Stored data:
(** * lsofgraph: from [lsof -F] records to a Graphviz description

    A shallow embedding of [lsofgraph.py] and the properties of its four
    stages: [parse_lsof], [find_kernel_threads], [find_links] and
    [generate_dot].

    Conventions of the embedding.
    - A Python [str] is a [string] whose characters are the code points
      below 256; on that alphabet [str.isdigit], [str.strip], [sorted] and
      [in] are modelled exactly.
    - A Python value that the program handles is [None], an [int] or a
      [str]: type [value].  [int] converts at most 4300 digits, the
      default limit of the interpreter, and raises [ValueError] beyond.
    - A [dict] is an association list in insertion order (iteration order
      matters: [src, dst = pids]); [dset] overwrites in place or appends.
    - An exception is an [exn]; code that can raise lives in [result]. *)

From Stdlib Require Import List String Ascii ZArith Bool Lia Permutation.
From Stdlib Require Import DecimalString DecimalPos.
Import ListNotations.

Local Open Scope string_scope.
Local Open Scope list_scope.

Set Implicit Arguments.

(* ================================================================= *)
(** ** Python values, exceptions and dictionaries *)

Module Py.

Inductive value : Type :=
| VNone
| VInt (z : Z)
| VStr (s : string).

(** [a == b] on values: an [int] never equals a [str]. *)
Definition value_eqb (a b : value) : bool :=
  match a, b with
  | VNone, VNone => true
  | VInt x, VInt y => Z.eqb x y
  | VStr s, VStr t => String.eqb s t
  | _, _ => false
  end.

(** Truth value of an object: [None], [0] and [''] are false. *)
Definition truthy (v : value) : bool :=
  match v with
  | VNone => false
  | VInt z => negb (Z.eqb z 0)
  | VStr s => negb (String.eqb s "")
  end.

(** [a or b] *)
Definition py_or (a b : value) : value := if truthy a then a else b.

Inductive exn : Type :=
| IndexError
| ValueError
| TypeError
| KeyError (k : ascii)
| UnboundLocalError (name : string).

Inductive result (A : Type) : Type :=
| Ok (a : A)
| Raise (e : exn).

Arguments Ok {A} a.
Arguments Raise {A} e.

Definition bind {A B : Type} (m : result A) (k : A -> result B) : result B :=
  match m with
  | Ok a => k a
  | Raise e => Raise e
  end.

(** Keys of a dictionary: a type with the equality test used for lookup. *)
Class Key (K : Type) : Type := key_eqb : K -> K -> bool.

#[global] Instance value_Key : Key value := value_eqb.
#[global] Instance ascii_Key : Key ascii := Ascii.eqb.

Definition dict (K V : Type) : Type := list (K * V).

Section Dict.
Context {K V : Type} `{Key K}.

(** [d.get(k)], [None] standing for a missing key. *)
Fixpoint dget (d : dict K V) (k : K) : option V :=
  match d with
  | [] => None
  | (k', v) :: rest => if key_eqb k' k then Some v else dget rest k
  end.

(** [d[k] = v]: an existing key keeps its place, a new key goes last. *)
Fixpoint dset (d : dict K V) (k : K) (v : V) : dict K V :=
  match d with
  | [] => [(k, v)]
  | (k', v') :: rest =>
      if key_eqb k' k then (k', v) :: rest else (k', v') :: dset rest k v
  end.

Definition dkeys (d : dict K V) : list K := map fst d.

(** The value a [defaultdict] holds at [k], before or after creation. *)
Definition dget_default (dflt : V) (d : dict K V) (k : K) : V :=
  match dget d k with
  | Some v => v
  | None => dflt
  end.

■ Your objective:
Nothing beyond the line containing "From Stdlib Require Import DecimalString" is to be output; the lines above, from the first one onward to that line, are to be transcribed exactly.

■ Answer:
(** * lsofgraph: from [lsof -F] records to a Graphviz description

    A shallow embedding of [lsofgraph.py] and the properties of its four
    stages: [parse_lsof], [find_kernel_threads], [find_links] and
    [generate_dot].

    Conventions of the embedding.
    - A Python [str] is a [string] whose characters are the code points
      below 256; on that alphabet [str.isdigit], [str.strip], [sorted] and
      [in] are modelled exactly.
    - A Python value that the program handles is [None], an [int] or a
      [str]: type [value].  [int] converts at most 4300 digits, the
      default limit of the interpreter, and raises [ValueError] beyond.
    - A [dict] is an association list in insertion order (iteration order
      matters: [src, dst = pids]); [dset] overwrites in place or appends.
    - An exception is an [exn]; code that can raise lives in [result]. *)

From Stdlib Require Import List String Ascii ZArith Bool Lia Permutation.
From Stdlib Require Import DecimalString DecimalPos.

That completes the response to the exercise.